The first sign of Feynman’s unique traits was that he was late talker; he hadn’t yet spoken by age three. Despite his speech impairment, young Feynman displayed a precocious talent for mathematics and engineering. He enjoyed repairing household objects, and (according to some of his close friends and family members) built a primitive laboratory in his room. His parents have also reported that in sixth grade, he built a burglar alarm while they were running errands using spare parts he found in the garage. By the time he was in high school, he was experimenting with advanced mathematical concepts which were only taught to college students. Some sources claim he rederived integral calculus, logarithms, and advanced trigonometry using his own custom notation.

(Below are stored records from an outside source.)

(** What a request takes from a block it fits in. *)
Lemma placement a n size k :
  0 < a -> a + n <= 2 ^ 64 -> 32 <= n -> Z.even a = true -> 3 <= k < 64 ->
  0 < size -> Z.even size = true -> size + 8 < a ->
  let u := user_ptr_of a (2 ^ k) in
  let t := total_used_of a size (2 ^ k) in
  t <= n ->
  u mod 2 ^ k = 0 /\ a + 16 <= u /\ u + size + 8 <= a + t /\ 32 <= t /\ Z.even t = true /\ u < 2 ^ 64.
Proof.
  intros Ha Hn H32 Hea Hk Hs Hes Hsa u t. subst t. unfold total_used_of. cbv zeta. fold u.
  assert (block_payload a +64 word_size = a + 16) as Ep.
  { unfold block_payload, word_size. rewrite !wrap_small; [lia|lia|rewrite wrap_small by lia; lia]. }
  destruct (heap_align_up_spec (a + 16) k ltac:(lia) ltac:(lia)) as [Hmod Hcase].
  assert (u = align_up (a + 16) (2 ^ k)) as Eu by (subst u; unfold user_ptr_of; by rewrite Ep).
  rewrite <- Eu in *. clearbody u. unfold min_block_size, word_size in *.
  assert (Z.even u = true) as Heu.
  { apply Z.mod_divide in Hmod as [q ->]; [|lia]. apply Z.even_spec. exists (q * 2 ^ (k - 1)).
    replace (2 ^ k) with (2 * 2 ^ (k - 1)) by (rewrite <- Z.pow_succ_r by lia; f_equal; lia). lia. }
  destruct Hcase as [Hu|[-> _]].
  - rewrite (wrap_small 64 (u - a + size + 8)) by lia.
    assert (Z.even (u - a + size + 8) = true) as Het.
    { rewrite !Z.even_add, Z.even_sub, Heu, Hea, Hes. done. }
    destruct (Z.ltb_spec (u - a + size + 8) 32); intros; split_and!; (done || lia).
  - unfold wrap. rewrite <- (Z.mod_unique (0 - a + size + 8) (2 ^ 64) (-1) (2 ^ 64 - a + size + 8)) by lia.
    destruct (Z.ltb_spec (2 ^ 64 - a + size + 8) 32); lia.
Qed.

(** A block with no place for a request: at no aligned address do the shift
    word, the request and the footer fit. *)
Definition no_room (size k : Z) (a n : Z) : Prop :=
  forall u, u mod 2 ^ k = 0 -> a + 16 <= u -> a + n < u + size + 8.

Lemma no_placement a n size k :
  0 < a -> a + n <= 2 ^ 64 -> 32 <= n -> 3 <= k < 64 -> 0 < size -> size + 8 < a ->
  n < total_used_of a size (2 ^ k) -> no_room size k a n.
Proof.
  intros Ha Hn H32 Hk Hs Hsa Hlt u Hu Hau. unfold total_used_of in Hlt. cbv zeta in Hlt.
  assert (block_payload a +64 word_size = a + 16) as Ep.
  { unfold block_payload, word_size. rewrite !wrap_small; [lia|lia|rewrite wrap_small by lia; lia]. }
  destruct (heap_align_up_spec (a + 16) k ltac:(lia) ltac:(lia)) as [Hmod Hcase].
  unfold user_ptr_of in Hlt. rewrite Ep in Hlt. unfold align_up in *.
  rewrite (wrap_small 64 (2 ^ k - 1)) in * by (pose proof (Z.pow_lt_mono_r 2 k 64); lia).
  rewrite land_mask_down in * by (lia || apply wrap64_range).
  assert (0 < 2 ^ k) as HP by lia. assert (2 ^ k < 2 ^ 64) as HP64 by (apply Z.pow_lt_mono_r; lia).
  unfold min_block_size, word_size in *. destruct (Z.lt_ge_cases u (2 ^ 64)) as [Hu64|]; [|lia].
  set (w := wrap 64 (a + 16 + 2 ^ k - 1) / 2 ^ k * 2 ^ k) in *.
  assert (w <= u /\ a <= w) as [Hwu Haw].
  { destruct Hcase as [Hc|[Hc Hbig]].
    - split; [|lia]. subst w. apply Z.mod_divide in Hu as [q ->]; [|lia]. generalize dependent (2 ^ k). intros P **.
      unfold wrap in *. destruct (Z.lt_ge_cases (a + 16 + P - 1) (2 ^ 64)).
      + rewrite Z.mod_small by lia. apply Z.mul_le_mono_nonneg_r; [lia|]. apply Z.lt_succ_r, Z.div_lt_upper_bound; lia.
      + exfalso. rewrite <- (Z.mod_unique (a + 16 + P - 1) (2 ^ 64) 1 (a + 16 + P - 1 - 2 ^ 64)) in Hc by lia.
        rewrite Z.div_small in Hc by lia. lia.
    - exfalso. apply Z.mod_divide in Hu as [q ->]; [|lia].
      assert (2 ^ 64 = 2 ^ (64 - k) * 2 ^ k) as E by (rewrite <- Z.pow_add_r by lia; f_equal; lia).
      assert (q < 2 ^ (64 - k)) by (apply (Z.mul_lt_mono_pos_r (2 ^ k)); lia).
      assert (q * 2 ^ k + 2 ^ k <= 2 ^ 64); [|lia]. rewrite E. replace (q * 2 ^ k + 2 ^ k) with ((q + 1) * 2 ^ k) by lia.
      apply Z.mul_le_mono_nonneg_r; lia. }
  clearbody w. rewrite (wrap_small 64 (w - a + size + 8)) in Hlt by lia.
  destruct (Z.ltb_spec (w - a + size + 8) 32); lia.
Qed.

After Richard Feynman graduated high school in 1939, he studied at the Massachusetts Institute of Technology. Despite the fact that his grades in science and math were “the best that we’ve seen,” according to Princeton, he was almost rejected due to his very poor grades in writing and the arts, his religion (back then Princeton wanted to eliminate Jews in their Science Department), and his vulnerability to spelling and grammar errors. In the end, he was accepted and continued to study physics at Princeton where he got his PhD. His lectures attracted many great scientists of the time, including Albert Einstein and Von Neumann.

Feynman’s time at Princeton Princeton was when he began his most famous work: his work on nuclear weapons. At Princeton, Feynman met a man named Hans Bethe (who was researching nuclear physics), and was offered to work on the development of the first atomic bomb, more commonly known as the Manhattan Project. He moved to a secret laboratory in Los Alamos and discussed some of his work years later in his famous autobiography, Surely You're Joking, Mr. Feynman. Not all of Feynman’s work at Los Alamos has been released to the public, but we know he performed experiments that had to do with critical masses of uranium. One of his most famous experiment was later called the “Tickling the dragon’s tail” experiment.

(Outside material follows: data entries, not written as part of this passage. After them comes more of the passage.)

(* ===== verification/VfsBase.v ===== *)
(** What the virtual filesystem and the filesystems share: [vfs.hpp] and the
    string helpers of [string.hpp].

    A C string is the list of its bytes before the terminating zero.  An
    operation that returns [None] would read an object that does not exist,
    which the C++ code leaves undefined. *)

From S2P Require Import Prelude Bytes.

Definition E_SUCCESS : Z := 0.
Definition E_NOT_FOUND : Z := -1.
Definition E_EXISTS : Z := -2.
Definition E_NOT_DIR : Z := -3.
Definition E_IS_DIR : Z := -4.
Definition E_INVALID : Z := -5.
Definition E_NO_SPACE : Z := -6.
Definition E_IO : Z := -7.
Definition E_BAD_FD : Z := -8.
Definition E_NOT_EMPTY : Z := -9.

Definition O_RDONLY : Z := 0.
Definition O_WRONLY : Z := 1.
Definition O_RDWR : Z := 2.
Definition O_CREAT : Z := 4.

Inductive VnodeType := File | Directory.

#[export] Instance vnode_type_eq_dec : EqDecision VnodeType.
Proof. solve_decision. Defined.

Definition is_directory (t : VnodeType) : bool := match t with Directory => true | File => false end.

Notation str := (list Z).

Record Stat := Build_Stat { stat_type : VnodeType; stat_size : Z }.
Record Dirent := Build_Dirent { dirent_name : str; dirent_type : VnodeType }.

(** * Strings *)

(** [while (s[len]) ++len;] *)
Fixpoint string_length (s : str) : Z :=
  match s with [] => 0 | _ :: s => 1 + string_length s end.

(** [while ( *a && *b && *a == *b) { ++a; ++b; } return *a == *b;] *)
Fixpoint string_equals (a b : str) : bool :=
  match a, b with
  | x :: a, y :: b => if x =? y then string_equals a b else false
  | [], [] => true
  | _, _ => false
  end.

(** The string that [copy_string(dst, src, max_len)] leaves in [dst]: the loop
    copies while [i < max_len - 1] and the source has not ended. *)
Fixpoint copy_loop (room : nat) (src : str) : str :=
  match room, src with
  | S room, c :: src => c :: copy_loop room src
  | _, _ => []
  end.
Definition copy_string (src : str) (max_len : Z) : str := copy_loop (Z.to_nat (max_len - 1)) src.

(** [for (i = 0; i < size; ++i) d[i] = s[i];] *)
Definition copy_memory (dst src size : Z) (m : bmem) : bmem :=
  for_z 0 size (fun i m => aset m (dst + i) (aget m (src + i))) m.

Definition zero_memory (dst size : Z) (m : bmem) : bmem :=
  for_z 0 size (fun i m => aset m (dst + i) 0) m.

Lemma string_equals_spec a b : string_equals a b = true <-> a = b.
Proof.
  revert b. induction a as [|x a IH]; intros [|y b]; cbn; try done.
  destruct (Z.eqb_spec x y) as [->|Hne]; [rewrite IH|]; split; congruence.
Qed.

Lemma string_length_length s : string_length s = Z.of_nat (length s).
Proof. induction s as [|c s IH]; cbn [string_length length]; [done|]. lia. Qed.

Lemma copy_loop_take n src : copy_loop n src = take n src.
Proof. revert src. induction n as [|n IH]; intros [|c src]; cbn; rewrite ?IH; done. Qed.

(** A name that fits its buffer is copied unchanged. *)
Lemma copy_string_fits src max_len : Z.of_nat (length src) < max_len -> copy_string src max_len = src.
Proof. intros Hl. unfold copy_string. rewrite copy_loop_take. apply take_ge. lia. Qed.

Lemma zero_memory_spec dst size m x : 0 <= size ->
  aget (zero_memory dst size m) x = if (dst <=? x) && (x <? dst + size) then 0 else aget m x.
Proof.
  intros Hs. unfold zero_memory.
  apply (for_z_inv (fun k m' => aget m' x = if (dst <=? x) && (x <? dst + k) then 0 else aget m x)); [done| |].
  - by replace ((dst <=? x) && (x <? dst + 0)) with false by lia.
  - intros i m' Hi IH. rewrite aget_aset. case_decide as Hd.
    + by replace ((dst <=? x) && (x <? dst + (i + 1))) with true by lia.
    + rewrite IH. by replace (x <? dst + (i + 1)) with (x <? dst + i) by lia.
Qed.

(** * The interface of a filesystem

    What the [ops] table of a vnode and the counters of the vnode itself look
    like to the virtual filesystem.  A vnode is named by its address; an
    operation gets the state of the filesystem and gives back an error code
    (zero or negative), its results and the new state. *)
Class VnodeFs (F : Type) := {
  vn_type : Z -> F -> option VnodeType;
  vn_ref : Z -> F -> option F;
  vn_unref : Z -> F -> option F;
  vn_set_mount_parent : Z -> Z -> F -> option F;
  op_lookup : Z -> str -> F -> option (Z * Z * F);
  op_create : Z -> str -> F -> option (Z * Z * F);
  has_mkdir : Z -> F -> bool;
  op_mkdir : Z -> str -> F -> option (Z * F);
  has_read : Z -> F -> bool;
  op_read : Z -> Z -> bmem -> Z -> F -> option (Z * Z * bmem * F);
  has_write : Z -> F -> bool;
  op_write : Z -> Z -> bmem -> Z -> F -> option (Z * Z * F);
  has_readdir : Z -> F -> bool;
  op_readdir : Z -> Z -> F -> option (Z * Dirent * Z * F);
  has_stat : Z -> F -> bool;
  op_stat : Z -> F -> option (Z * Stat * F);
  (** Looking up and counting references do not change what a vnode is. *)
  vn_ref_type : forall v w s s', vn_ref w s = Some s' -> vn_type v s' = vn_type v s;
  vn_unref_type : forall v w s s', vn_unref w s = Some s' -> vn_type v s' = vn_type v s;
}.

(** [struct FilesystemOps] *)
Record FilesystemOps (F : Type) := Build_FilesystemOps {
  fs_mount : F -> option (Z * Z * F);
  fs_unmount : Z -> F -> option (Z * F);
}.
Arguments fs_mount {F}.
Arguments fs_unmount {F}.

Feynman continued to change quantum mechanics after the war ended. He taught at Cornell University, where he decided he would continue his studies. He did research into theoretical quantum mechanics and electrodynamics, which caught the attention of some other universities. He was offered a job as a professor at Cornell in 1959. He looked back to his thesis that he had witten at Princeton, and continued some of that work as well. Similarly to Feynman's time at Princeton being the height of his academics, his time at Caltech was no doubt the height of his teaching. He published many books around this time period, including The Strange Theory of Light and Matter and Surely You're Joking, Mr. Feynman. He was also awarded the Nobel Prize for his work in particle physics.

Then, in 1978, Feynman was diagnosed with abdominal cancer. He had surgery that was very successful, and everyone believed that he would never get it again. He got a job to work on the Challenger space shuttle, but found it difficult due to his worsening illness. In 1986, doctors found that the his cancer had come back. He refused to quit his teaching job, giving lessons to his class in the hospital for the rest of his life. Feynman died a year later, on February 17,1988 at the age of 69.

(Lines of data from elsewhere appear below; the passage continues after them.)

(** A successful write can be read back: reading the same range returns every
    byte written, whatever the buffer held before; the size of the file covers
    the range, and the write changed no other byte of the file, no other file,
    directory or vnode, and no frame of another file. *)
Theorem ramfs_write_read s live frames node v f offset size buf :
  vnodes s !! node = Some v -> file_ok s live frames (private_data v) f -> 0 ∈ frames ->
  0 <= offset -> 0 <= size -> offset + size + 4095 < 2 ^ 64 -> 0 <= f_size f < 2 ^ 64 ->
  exists err n s', ramfs_write node offset buf size s = Some (err, n, s')
    /\ (err = E_NO_SPACE
        \/ (err = 0 /\ n = size /\ exists live' frames' f',
             file_ok s' live' frames' (private_data v) f'
             /\ only_file s s' (private_data v) f f' frames frames' live live'
             /\ f_size f' = Z.max (f_size f) (offset + size)
             /\ (forall o b, 0 <= o -> ~ (offset <= o < offset + size) ->
                   file_byte f (fmem s) o = Some b -> file_byte f' (fmem s') o = Some b)
             /\ forall buf0, exists buf', ramfs_read node offset buf0 size s' = Some (0, size, buf', s')
                  /\ forall x, 0 <= x < size -> aget buf' x = aget buf x)).
Proof.
  intros Hv Hok H0f Ho Hs Hov Hsz.
  destruct (ramfs_write_cases s live frames node v (private_data v) f offset size buf Hv eq_refl Hok H0f Ho Hs Hov)
    as (err & n & s' & live' & frames' & f' & E & Hok' & Hof & Hold & Hres).
  exists err, n, s'. split; [done|]. destruct Hres as [(-> & -> & Esz & Hnew)|(-> & _)]; [right|by left].
  split_and!; [done|done|]. exists live', frames', f'. split_and!; try done. intros buf0.
  destruct (ramfs_read_cases s' node v f' offset size buf0) as (buf' & Er & Hb); try done.
  - by rewrite (of_vnodes _ _ _ _ _ _ _ _ _ Hof).
  - apply Hok'.
  - lia.
  - replace (Z.max 0 (Z.min size (f_size f' - offset))) with size in * by lia. exists buf'. split; [done|].
    intros x Hx. rewrite Hb. replace ((0 <=? x) && (x <? size)) with true by lia. by rewrite Hnew.
Qed.

End Writing.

Feynman may have only lived to 69, but his accomplishments in physics continued to lay a foundation of scientific research for long after. Feynman and his work are venerated by physicists across the world. Ironically, however, many of his greatest achievements are often overlooked. Although Feynman’s work in physics is astounding, his personal traits and skills are what really makes him unique. Feynman's scientific work certainly makes him a role model changemaker for somebody interested in science, but his personal achievements are something everybody can identify with. Feynman’s whole life was full of challenges: speech impairment, poor grades in writing and the arts, religious discrimination, and even cancer. He persevered through it all, teaching what he loved and doing work that he loved until they day he died. These reasons are what truly make Richard Feynman a role model change maker.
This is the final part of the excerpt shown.